The film quickly compacts an entire scenario in these 2 weeks where Laura befriends the class loner, Marina (Liesl Ahlers), on Facebook, who then begins to be a bit of a cyber stalker.  Sure, Laura sees that Marina’s Facebook page contains “0 friends”, and is covered in strange animated drawings that depict death, violence, witchcraft, and other sinister things, but she’s trying to reach out to this poor girl.  When Laura gets creeped out that Marina has commented multiple times on every single Facebook post she has posted, she downplays the gathering she is having for her birthday, telling Marina that Tyler is just taking her out so that Marina won’t be there.

Mind you, its only been about 2 days since friending her on Facebook and having one walk across campus talking, but Marina is the most dedicated stalker I’ve ever seen on film in such a short amount of time.  When the pics from the real birthday gathering are posted however, Marina is enraged.  A confrontation leads to Laura doing the unthinkable: she “unfriends” Marina on Facebook!!!!!!!

Following Marina’s suicide (the death mentioned in the opening scene in Laura’s class) in which she filmed it and it found its way to the school’s computer, all seems to be over.   All of that is the set-up.  The rest of the film is about how Marina, now seemingly dead, continues to send messages to Laura about making her understand what lonely truly is. When Laura’s friends start being targeted, and strange things are posted on Laura’s Facebook, even though she isn’t doing it, Marina begins to have her revenge as we constantly see the countdown of Laura’s “Friends list” from the 830-ish until she is plunging down towards zero.

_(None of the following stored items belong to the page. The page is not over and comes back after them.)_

Lemma pipes_settle cmds is_bg line s :
  jobs_ok (s_glob s) -> s_masked s = false -> s_alarm s = false ->
  sat (pipes_execute fuel cmds is_bg line) s
    (fun r s' => settled s s' /\
       (is_bg = false -> s_kids s' = s_kids s \/ existsb is_stopped (jobs s') = true \/
          Forall (fun j => active j = true) (jobs s)))
    (fun _ _ => True).
Proof.
  intros Hok Hm Hal. unfold pipes_execute. destruct cmds as [|c cmds']; [by split; [split_and!|left]|].
  set (cmds := c :: cmds'). apply sat_bind.
  eapply sat_mono; [apply (make_pipes_spec _ [] (s_fds s)), opened_none| |done].
  intros [ps|] s1 [(G1 & K1 & M1 & A1) Hr].
  2: { split; [split_and!; try congruence; by rewrite G1|]. by left. }
  destruct Hr as [Ho Hl]. apply sat_bind, sat_call. intros [] ? ->. apply sat_bind.
  eapply sat_mono; [apply (run_commands_spec (length cmds) 0 (length cmds) is_bg ps _ (s_kids s1))| |done];
    [done|done|done|simpl; by rewrite G1| |].
  { split_and!; simpl; [set_solver|constructor|]. by intros pid ?%not_elem_of_nil. }
  intros x s2 ((T1 & T2 & T3 & T4) & Hst & _). apply sat_bind, sat_close_pipes.
  intros s3 (G3 & K3 & M3 & A3) F3. simpl in *.
  assert (Hf3 : s_fds s3 = s_fds s) by (rewrite F3, T1; by apply opened_close).
  assert (Hok3 : jobs_ok (s_glob s3)) by by rewrite G3, T2, G1.
  destruct is_bg.
  - eapply sat_mono; [by apply finish_bg_spec| |done].
    intros r s4 (_ & W1 & W2 & W3 & W4). split; [split_and!; congruence|done].
  - eapply sat_mono; [apply (finish_fg_spec line x (s_kids s1) s3)| |done];
      [done|congruence|by apply (started_same _ x s2)|].
    intros r s4 ((W1 & W2 & W3 & W4) & Hk). split; [split_and!; congruence|]. intros _.
    rewrite G3, T2, G1, K1 in Hk. exact Hk.
Qed.


End PipesFacts.
(* ===== verification/Demo.v ===== *)
(** * A concrete system to run the shell on

    One lawful system: every call succeeds, children exit with status 0, every
    path is an executable file.  Programs of the shell run on it, which shows
    two behaviours of background jobs. *)

From stdpp Require Import base list gmap sets strings.
From Stdlib Require Import ZArith Lia Ascii.
From S2P Require Import Prelude ShellBase Jobs JobFacts JobBuiltins Redirect Pipes.

Open Scope Z_scope.

Definition demo_fd (s : sysst) : Z := 3 + Z.of_nat (size (s_fds s)).

Definition demo_wait (pid : Z) (o : wopts) (s : sysst) : Z * wstatus * errno * sysst :=
  if bool_decide (0 < pid /\ pid ∈ s_kids s) then
    (pid, WExited 0, EOTHER, set_kids (s_kids s ∖ {[pid]}) s)
  else if wnohang o then (0, WExited 0, EOTHER, s)
  else (-1, WExited 0, ECHILD, s).

(** The one file that is not empty. *)
Definition demo_content (path : str) : list ascii :=
  if bool_decide (path = lit "f") then ["a"; LF; LF; "b"; "c"; LF]%char else [].

Definition demo_os : oracle := fun X c s =>
  match c in sys Y return Y * sysst with
  | Get => (s_glob s, s)
  | Put g => (tt, set_glob g s)
  | Open path _ =>
      let fd := demo_fd s in
      let content := demo_content path in
      if bool_decide (fd ∈ s_fds s) then (-1, s)
      else (fd, set_fds ({[fd]} ∪ s_fds s) (set_in (<[fd := content]> (s_in s))
                  (set_written (<[fd := []]> (s_written s)) (set_file (<[fd := content]> (s_file s)) s))))
  | Close fd => (tt, set_fds (s_fds s ∖ {[fd]}) s)
  | Pipe =>
      let a := demo_fd s in
      if bool_decide (a ∈ s_fds s \/ a + 1 ∈ s_fds s) then (None, s)
      else (Some (a, a + 1), set_fds ({[a]} ∪ ({[a + 1]} ∪ s_fds s))
                               (set_written (<[a + 1 := []]> (s_written s)) s))
  | Fork =>
      let pid := 101 + Z.of_nat (size (s_kids s)) in
      if bool_decide (pid ∈ s_kids s) then (-1, s) else (pid, set_kids ({[pid]} ∪ s_kids s) s)
  | Dup _ =>
      let fd := demo_fd s in
      if bool_decide (fd ∈ s_fds s) then (-1, set_ioerr true s) else (fd, set_fds ({[fd]} ∪ s_fds s) s)
  | Dup2 _ fd2 => (fd2, set_fds ({[fd2]} ∪ s_fds s) s)
  | Read fd n =>
      let rest := default [] (s_in s !! fd) in
      if (bool_decide (rest <> []) && (n =? 0)%nat)%bool then (None, set_ioerr true s)
      else (Some (take n rest), set_in (<[fd := drop n rest]> (s_in s))
              (set_short (s_short s || (n <? Nat.min n (length rest))%nat)%bool s))
  | Lseek fd pos =>
      (true, set_in (<[fd := drop (Z.to_nat pos) (default [] (s_file s !! fd))]> (s_in s)) s)
  | Fdopen _ => (true, s)
  | Fgetline fd =>
      let rest := default [] (s_in s !! fd) in
      if bool_decide (rest = []) then (None, s)
      else (Some (fst (first_line rest)), set_in (<[fd := snd (first_line rest)]> (s_in s)) s)
  | Write fd data =>
      (Z.of_nat (length data),
       set_written (<[fd := default [] (s_written s !! fd) ++
                            take (Z.to_nat (Z.of_nat (length data))) data]> (s_written s)) s)
  | Waitpid pid o => demo_wait pid o s
  | Kill pid sig => (0, EOTHER, set_kills (s_kills s ++ [(pid, sig)]) s)
  | Setpgid _ _ => (tt, s)
  | Signal _ _ => (tt, s)
  | BlockSigchld on => (tt, set_masked on s)
  | Isatty _ => (false, s)
  | Tcsetpgrp _ _ => (tt, s)
  | Getpgrp => (100, s)
  | Alarm n => (tt, set_alarm (negb (n =? 0)) s)
  | Printf t => (tt, set_out (s_out s ++ t) s)
  | Perror _ => (tt, s)
  | Execv _ _ => (true, s)
  | Getcwd => (Some (lit "/"), s)
  | Getpwname => (Some (lit "user"), s)
  | Gethostname => (lit "host", s)
  | Stat path => (if bool_decide (path = lit "/nosuch") then None else Some (NotDir 0), s)
  | AccessX _ => (true, s)
  | Getenv _ => (None, s)
  | Getline => (None, s)
  | Chdir _ => (true, s)
  | Time => (1000, s)
  | Fgets fd n =>
      let rest := default [] (s_in s !! fd) in
      if bool_decide (rest = []) then (None, s)
      else let l := take (n - 1) (fst (first_line rest)) in
           (Some l, set_in (<[fd := drop (length l) rest]> (s_in s)) s)
  | Fprintf fd text =>
      (tt, set_written (<[fd := default [] (s_written s !! fd) ++ text]> (s_written s)) s)
  | Opendir _ =>
      let fd := demo_fd s in
      if bool_decide (fd ∈ s_fds s) then (-1, s)
      else (fd, set_fds ({[fd]} ∪ s_fds s) (set_dirs (<[fd := [lit "b"; lit ".c"; lit "a"]]> (s_dirs s)) s))
  | Readdir fd =>
      match default [] (s_dirs s !! fd) with
      | [] => (None, s)
      | name :: rest => (Some name, set_dirs (<[fd := rest]> (s_dirs s)) s)
      end
  | Readlink _ _ => (None, s)
  | Filetype _ => (Some S_REG, s)
  | AccessF _ => (true, s)
  | Getpid => (100, s)
  | Ptrace _ _ => (true, s)
  | Getregs _ => (Some 1, s)
  | Tracewait pid =>
      if bool_decide (0 < pid) then (pid, WExited 0, EOTHER, set_kids (s_kids s ∖ {[pid]}) s)
      else (-1, WExited 0, ECHILD, s)
  | Clock => ((5, 0), s)
  | Raise _ => (tt, s)
  end.

Lemma demo_os_lawful : lawful demo_os.
Proof.
  intros X c s. destruct c; cbn [demo_os step fst snd]; try done.
  - case_bool_decide; simpl; [by left|]. right. split; [unfold demo_fd; lia|]. eauto.
  - case_bool_decide as H; simpl; [by left|]. right. exists (demo_fd s), (demo_fd s + 1).
    unfold demo_fd in *. split_and!; try done; try lia; intros ?; apply H; auto.
  - case_bool_decide; simpl; [by left|]. right; right. split; [lia|done].
  - case_bool_decide; simpl; [by left|]. right. split; [unfold demo_fd; lia|done].
  - by right.
  - destruct (bool_decide _ && _)%bool eqn:E; simpl; [by left|]. right. exists n. split_and!; [done|lia| |done].
    intros ->. destruct (default [] (s_in s !! fd)); [done|]. by rewrite bool_decide_true in E.
  - by right.
  - by right.
  - case_bool_decide; simpl; right; [by left|by right].
  - right. split_and!; [lia|lia| |done]. destruct data; [done|simpl; lia].
  - unfold demo_wait. case_bool_decide as H; simpl; [|destruct (wnohang opts) eqn:Ew; simpl].
    + destruct H. left. by split_and!.
    + right; left. done.
    + right; right. split_and!; try done. intros _. split; [done|]. intros Hp Hin. by apply H.
  - split; [by left|done].
  - by right.
  - case_bool_decide; simpl; right; [by left|right; eauto].
  - by right.
  - case_bool_decide; simpl; [by left|]. right. split; [unfold demo_fd; lia|]. eauto.
  - destruct (default [] _) as [|name rest] eqn:E; simpl; right; [by left|right; eauto].
  - case_bool_decide; simpl; [left|right]; done.
Qed.

(** The shell after its start. *)
Definition demo_start : sysst :=
  mksysst (mkglobals (replicate MAX_JOBS zero_job) 1 100 false false (mkhop_statics [] [] [] [])) ({[0; 1; 2]} : gset Z) ∅ ∅ false ∅ false ∅
    false false 100 [] [] true ∅.

#[export] Instance demo_builtins : builtins := {|
  hop_builtin _ := Ret 0; reveal_builtin _ := Ret 0; peek_builtin _ := Ret 0;
  locate_builtin _ := Ret 0; spy_builtin _ := Ret 0; snoop_builtin _ := Ret 0 |}.

(** The processes of job slot 0 and the printed text after a run. *)
Definition first_job (o : outcome Z) : option (Z * list JobProc * str) :=
  match o with
  | Returned _ s => j ← jobs s !! 0%nat; Some (pgid j, procs j, s_out s)
  | _ => None
  end.

(** The names of a background job's processes are taken from the
    commands by position in the list of pids, in which the helper processes
    come first: for [cat < a < b &] the feeder is listed as [cat] and [cat] as
    [feeder]. *)
Theorem bg_job_names_shifted :
  first_job (run_prog demo_os
    (pipes_execute 10 [mkSingleCommand [lit "cat"] [lit "a"; lit "b"] []] true (Some (lit "cat a b")))
    demo_start) =
  Some (102, [mkJobProc 101 (lit "cat") false; mkJobProc 102 (lit "feeder") false],
        lit "[1] 102" ++ [LF]).
Proof. vm_compute. reflexivity. Qed.

(** A background command that cannot be started is registered all the
    same: [nosuch &] announces job 1 with process group 0 and no process. *)
Theorem bg_job_without_process :
  first_job (run_prog demo_os
    (pipes_execute 10 [mkSingleCommand [lit "nosuch"] [] []] true (Some (lit "nosuch"))) demo_start) =
  Some (0, [], NOT_FOUND (lit "nosuch") ++ lit "[1] 0" ++ [LF]).
Proof. vm_compute. reflexivity. Qed.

While my description is a bit mocking in tone (as it should be), the film does give it its all in terms of creating a good tone, and the requisite jump scares to make the film feel serviceable as a legitimate horror film that may find a small audience who appreciates its attempt.  True horror film aficionados, however, will know to avoid this film just from the premise they gather from the trailer.

Besides the silliness of the premise, the film also doesn’t have any kind of internal consistency in its story’s main conflict and resolution.  Jaime Foxx’s turn as Max Dillon/Electro in The Amazing Spider-Man 2 was built on the ridiculous notion that a man becomes a super villain because Spider-Man didn’t remember meeting him once following a 10 second run-in. Likewise, we are led to believe that Marina is soooooo lonely that she would instantly cling to, and hyper fixate on, Laura for just the kindness of “friending” her on social media.  It then opens up a door to all kinds of crazy narrative twists-and-turns, including a dark backstory, ancient witchcraft rituals, computer skills that even Kobe can’t crack, despite having the chance to impress Laura. When we reach the end of the story, it does another twist that erodes the entire premise of the film.  I don’t have time to cover the love triangle, the keystone cops, or the fact that one entity is able to basically be omnipresent as a true “ghost in the machine”, among several other borrowed clichés.

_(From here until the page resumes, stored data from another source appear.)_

(* ===== verification/Locate.v ===== *)
(** * The builtin [locate]: [locate.c]

    [locate] prints every executable a name stands for: the one in the current
    directory, then those in the directories of [PATH], in order. *)

From stdpp Require Import base list gmap sets strings.
From Stdlib Require Import ZArith Lia Ascii.
From S2P Require Import Prelude ShellBase Jobs JobFacts JobBuiltins Pipes Executor ShellSafety.

Open Scope Z_scope.

(** What [snprintf] leaves in the buffer of [PATH_MAX * 2] bytes. *)
Definition candidate (text : str) : str := take (PATH_MAX * 2 - 1) text.

Definition dir_candidate (cwd dir name : str) : str :=
  candidate (if bool_decide (hd0 dir = SLASH) then dir ++ [SLASH] ++ name
             else cwd ++ [SLASH] ++ dir ++ [SLASH] ++ name).

Definition print_absolute (path : str) : prog unit := printf (path ++ [LF]).

(** [is_executable] of this file, which is that of the executor once more. *)
Definition locate_is_executable (path : str) : prog bool :=
  do* st := call (Stat path) in
  match st with
  | None => Ret false
  | Some IsDir => Ret false
  | Some (NotDir _) => call (AccessX path)
  end.

Definition try_candidate (path : str) : prog bool :=
  do* ok := locate_is_executable path in
  if (ok : bool) then print_absolute path ;;; Ret true else Ret false.

(** The loop over the directories; [found] is its flag. *)
Fixpoint locate_dirs (cwd name : str) (dirs : list str) (found : bool) : prog bool :=
  match dirs with
  | [] => Ret found
  | dir :: rest =>
      do* ok := try_candidate (dir_candidate cwd dir name) in
      locate_dirs cwd name rest (found || ok)
  end.

Definition LOCATE_NOT_FOUND (name : str) : str := lit "locate: command not found (" ++ name ++ lit ")" ++ [LF].

Definition locate_name (cwd : str) (path_env : option str) (name : str) : prog unit :=
  do* found := try_candidate (candidate (cwd ++ [SLASH] ++ name)) in
  do* found := match path_env with
               | Some p => locate_dirs cwd name (split_colon p []) found
               | None => Ret found
               end in
  pwhen (negb found) (printf (LOCATE_NOT_FOUND name)).

Definition locate_builtin (args : list str) : prog Z :=
  if (length args <? 2)%nat then printf (lit "locate: invalid syntax" ++ [LF]) ;;; Ret 1 else
  do* cwd := call Getcwd in
  match cwd with
  | None => Ret 1
  | Some cwd =>
      do* path_env := call (Getenv (lit "PATH")) in
      pfor (tail args) (locate_name cwd path_env) ;;;
      Ret 0
  end.

(** ** [locate] does not disturb the shell *)

Lemma keeps_try path : keeps_jobs (try_candidate path).
Proof.
  apply keeps_bind; [|intros [|]; [unfold print_absolute|]; apply _].
  apply keeps_bind; [apply _|]. intros [[|]|]; apply _.
Qed.

Lemma calm_try path : calm (try_candidate path).
Proof.
  apply calm_bind; [|intros [|]; [unfold print_absolute|]; apply _].
  apply calm_bind; [apply _|]. intros [[|]|]; apply _.
Qed.

Lemma keeps_locate args : keeps_jobs (locate_builtin args).
Proof.
  unfold locate_builtin. destruct (_ <? _)%nat; [apply _|]. apply keeps_bind; [apply _|].
  intros [cwd|]; [|apply _]. apply keeps_bind; [apply _|]. intros p.
  apply keeps_bind; [|apply _]. apply keeps_pfor. intros name. apply keeps_bind; [apply keeps_try|].
  intros f. apply keeps_bind; [|apply _]. destruct p as [p|]; [|apply _].
  generalize (split_colon p []) f. induction l as [|d l IH]; intros b; cbn [locate_dirs]; [apply _|].
  apply keeps_bind; [apply keeps_try|]. intros ok. apply IH.
Qed.

Lemma calm_locate args : calm (locate_builtin args).
Proof.
  unfold locate_builtin. destruct (_ <? _)%nat; [apply _|]. apply calm_bind; [apply _|].
  intros [cwd|]; [|apply _]. apply calm_bind; [apply _|]. intros p.
  apply calm_bind; [|apply _]. apply calm_pfor. intros name. apply calm_bind; [apply calm_try|].
  intros f. apply calm_bind; [|apply _]. destruct p as [p|]; [|apply _].
  generalize (split_colon p []) f. induction l as [|d l IH]; intros b; cbn [locate_dirs]; [apply _|].
  apply calm_bind; [apply calm_try|]. intros ok. apply IH.
Qed.

(** ** What it prints *)

Section Printed.

(** A file system that does not change while [locate] looks at it. *)
Variable h : oracle.
Variable kind : str -> option filekind.
Variable runnable : str -> bool.
Variable cwd : str.
Variable path_env : option str.

Hypothesis h_stat : forall p s, h _ (Stat p) s = (kind p, s).
Hypothesis h_access : forall p s, h _ (AccessX p) s = (runnable p, s).
Hypothesis h_cwd : forall s, h _ Getcwd s = (Some cwd, s).
Hypothesis h_path : forall s, h _ (Getenv (lit "PATH")) s = (path_env, s).
Hypothesis h_print : forall t s, h _ (Printf t) s = (tt, set_out (s_out s ++ t) s).

(** The files a user can run. *)
Definition executable (p : str) : bool :=
  match kind p with Some (NotDir _) => runnable p | _ => false end.

(** Every place [name] is looked for in. *)
Definition places (name : str) : list str :=
  candidate (cwd ++ [SLASH] ++ name) ::
  match path_env with Some p => map (fun d => dir_candidate cwd d name) (split_colon p []) | None => [] end.

(** The executables among them, one per line, or the complaint. *)
Definition located (name : str) : str :=
  match List.filter executable (places name) with
  | [] => LOCATE_NOT_FOUND name
  | hits => concat (map (fun p => p ++ [LF]) hits)
  end.

Lemma run_printf t s : run_prog h (printf t) s = Returned tt (printed t s).
Proof. unfold printf. by rewrite run_call, h_print. Qed.

(** The lines for some of the places. *)
Definition hits_text (l : list str) : str := concat (map (fun p => p ++ [LF]) (List.filter executable l)).

Lemma hits_cons p l : hits_text (p :: l) = (if executable p then p ++ [LF] else []) ++ hits_text l.
Proof. unfold hits_text. cbn [List.filter]. by destruct (executable p). Qed.

Lemma run_try p s : run_prog h (try_candidate p) s =
  Returned (executable p) (printed (if executable p then p ++ [LF] else []) s).
Proof.
  assert (E : run_prog h (locate_is_executable p) s = Returned (executable p) s).
  { unfold locate_is_executable, executable. rewrite run_bind, run_call, h_stat. cbn [fst snd].
    destruct (kind p) as [[|]|]; [done| |done]. by rewrite run_call, h_access. }
  unfold try_candidate. rewrite run_bind, E. destruct (executable p); [|by rewrite printed_nil].
  by rewrite run_bind; unfold print_absolute; rewrite run_printf.
Qed.

Lemma run_dirs name dirs found s : run_prog h (locate_dirs cwd name dirs found) s =
  let l := map (fun d => dir_candidate cwd d name) dirs in
  Returned (found || existsb executable l) (printed (hits_text l) s).
Proof.
  cbn zeta. revert found s. induction dirs as [|d dirs IH]; intros found s; cbn [locate_dirs map existsb].
  - by rewrite orb_false_r, printed_nil.
  - by rewrite run_bind, run_try, IH, hits_cons, printed_app, orb_assoc.
Qed.

Lemma located_text name : located name =
  hits_text (places name) ++ (if existsb executable (places name) then [] else LOCATE_NOT_FOUND name).
Proof.
  unfold located, hits_text.
  assert (H : existsb executable (places name) = match List.filter executable (places name) with [] => false | _ => true end).
  { induction (places name) as [|p l IH]; cbn [existsb List.filter]; [done|]. by destruct (executable p). }
  rewrite H. destruct (List.filter _ _); [done|]. by rewrite app_nil_r.
Qed.

Lemma run_name name s : run_prog h (locate_name cwd path_env name) s = Returned tt (printed (located name) s).
Proof.
  rewrite located_text. unfold locate_name. rewrite run_bind, run_try, run_bind. unfold places.
  rewrite hits_cons. cbn [existsb]. set (p := candidate _). destruct path_env as [pe|].
  - rewrite run_dirs. cbn zeta. rewrite printed_app. destruct (_ || _)%bool; cbn [negb pwhen].
    + by rewrite app_nil_r.
    + by rewrite run_printf, printed_app.
  - cbn [existsb run_prog]. rewrite orb_false_r, app_nil_r.
    destruct (executable p); cbn [negb pwhen]; rewrite ?run_printf, ?printed_app, ?app_nil_r; done.
Qed.

(** [locate] finds everything and only that: for each name it prints the
    path in the current directory and then, in the order of [PATH], those in
    its directories (a relative one taken from the current directory) exactly
    when they are executable and not directories, or the complaint when there
    is none; it returns 0. *)
Theorem locate_prints_executables args s : (2 <= length args)%nat ->
  run_prog h (locate_builtin args) s = Returned 0 (printed (concat (map located (tail args))) s).
Proof.
  intros Hl. unfold locate_builtin. rewrite (proj2 (Nat.ltb_ge _ _)) by done.
  rewrite run_bind, run_call, h_cwd. cbn [fst snd]. rewrite run_bind, run_call, h_path. cbn [fst snd].
  rewrite run_bind. generalize (tail args) as names. intros names.
  assert (H : forall s, run_prog h (pfor names (locate_name cwd path_env)) s =
    Returned tt (printed (concat (map located names)) s)); [|by rewrite H].
  induction names as [|n names IH]; intros t; cbn [pfor map concat]; [by rewrite printed_nil|].
  by rewrite run_bind, run_name, IH, printed_app.
Qed.

End Printed.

Friend Request is already in danger of being confused for the film Unfriended, and given the fact that it is based on an aging social media platform for its “cutting edge” setting doesn’t bode well for this film.  Neither does the fact that the theater showing the advance screening I attended wasn’t full.  If you get a friend request from Friend Request, hoping to have you “follow them”….to the theater to see their film, it is best to just deny it and see something else.